Not since Lopez won five straight tournaments and nine events in her rookie season has women’s golf exploded onto front pages.

“What we could not have anticipated was the emergence of Se Ri Pak,” LPGA commissioner Jim Ritts said. “It was one of those stories that captured interest and imagination. It really elevated our visibility.”

And it all happened in a span of about 10 weeks.

Pak, who spent a year working with David Leadbetter to get her game in shape for America, didn’t even finish in the top 10 in any of her first nine starts until winning the LPGA Championship in May with three rounds in the 60s on a soggy, long course.

Six weeks later, she put her stamp on stardom in the U.S. Women’s Open with a captivating duel involving 20-year-old amateur Jenny Chuasiriporn.

Pak rallied from a four-stroke deficit in the 18-hole playoff, but ran into trouble on the 18th hole of Blackwolf Run when her drive stopped on the bank of a creek down the left side. After studying her options, she waded calf-deep into the water, chipped out across the fairway and salvaged bogey.

Chuasiriporn missed a 10-foot par putt to send the playoffs into extra holes. Pak won on the 92nd hole — the longest tournament in LPGA history — with an 18-foot birdie putt, then broke down in tears as her father embraced her.

“First time I cry in my life,” she said.

She became the youngest Women’s Open champion and the first rookie since Juli Inkster in 1984 to win two majors in one year. Those were the only two tournaments Inkster won that year.

Pak followed her second major by setting two LPGA scoring records a week later — a 61 in the second round of the Jamie Farr Kroger Classic, and a 261 for 72 holes for her third victory.

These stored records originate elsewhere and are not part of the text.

(** ** Retention *)

(** What the retention loop has done when it has gone through [names]. *)
Record swept (now : time) (t : string) (names : list string)
    (σ σ' : gmap key (Entry V)) (n n' : N) : Prop := {
  swept_sub : σ' ⊆ σ;
  swept_gone k e : σ !! k = Some e → σ' !! k = None → k.1 = t ∧ expired now e = true;
  swept_count : (n' + N.of_nat (size σ') = n + N.of_nat (size σ))%N;
  swept_names run e : (run +:+ ".json") ∈ names → σ' !! (t, run) = Some e → expired now e = false;
}.

Lemma swept_nil now t σ n : swept now t [] σ σ n n.
Proof. constructor; try done; [congruence|]. by intros ? ? ?%elem_of_nil. Qed.

Lemma swept_cons now t name names σ σ1 σ2 n n1 n2 :
  swept now t [name] σ σ1 n n1 → swept now t names σ1 σ2 n1 n2 →
  swept now t (name :: names) σ σ2 n n2.
Proof.
  intros [S1 G1 C1 N1] [S2 G2 C2 N2]. constructor.
  - by trans σ1.
  - intros k e He Hn. destruct (σ1 !! k) as [e'|] eqn:H1; [|by eauto].
    pose proof (lookup_weaken _ _ _ _ H1 S1). simplify_eq. eauto.
  - lia.
  - intros run e [Hn|Hn]%elem_of_cons He; [|by eauto].
    eapply N1; [by rewrite Hn; left|]. by eapply lookup_weaken.
Qed.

Two weeks later, she won again, beating Dottie Pepper down the stretch in the Giant Eagle Classic.

Pakmania was born.

“I always expected great things of her, but there’s no way anyone could have foreseen the things she did,” Leadbetter said. “She’s special girl and a great talent. She exciting, and she’s given the LPGA a breath of fresh air as Tiger has done for the men’s tour.”

But Woods’ arrival had been anticipated for years, especially having appeared on talk shows at age 2, winning every junior title around and becoming the first player to win the U.S. Amateur three years in a row.

Pak didn’t pick up a club until she was 14, but was trained like few others.

While Earl Woods used to jingle coins in his pocket to teach his son focus, Jun-Chul Pak adopted more bizarre methods. He made Pak walk the stairs in their apartment forward and backward to build leg strength.

He made her spend the night in a cemetery to help her conquer fear. And he took her to pit bull fights to make her mentally tough.

“People say I look focused,” Pak said. “Sometimes I don’t have nice face. Sometimes poker face.”

But she wasn’t a robot, either.

Her struggle with English was compensated with a megawatt smile she could turn on like a switch. She developed a friendship with Lopez, her idol, and giggled like a schoolgirl whenever she won a hole in a skins game during practice rounds.

“She has a lot of pressure to be the next superstar, and she could be if you let her,” Lopez said.

Pak was treated like one. Before long, galleries swarmed to see her in much the same way they were drawn to Woods. Unlike other LPGA stars, Pak thrived in the spotlight.

“They feel like friends,” Pak said. “They make big loud.”

With two major championships, two scoring records and a rookie season that women’s golf hasn’t seen in 20 years, Pak made the biggest loud of all.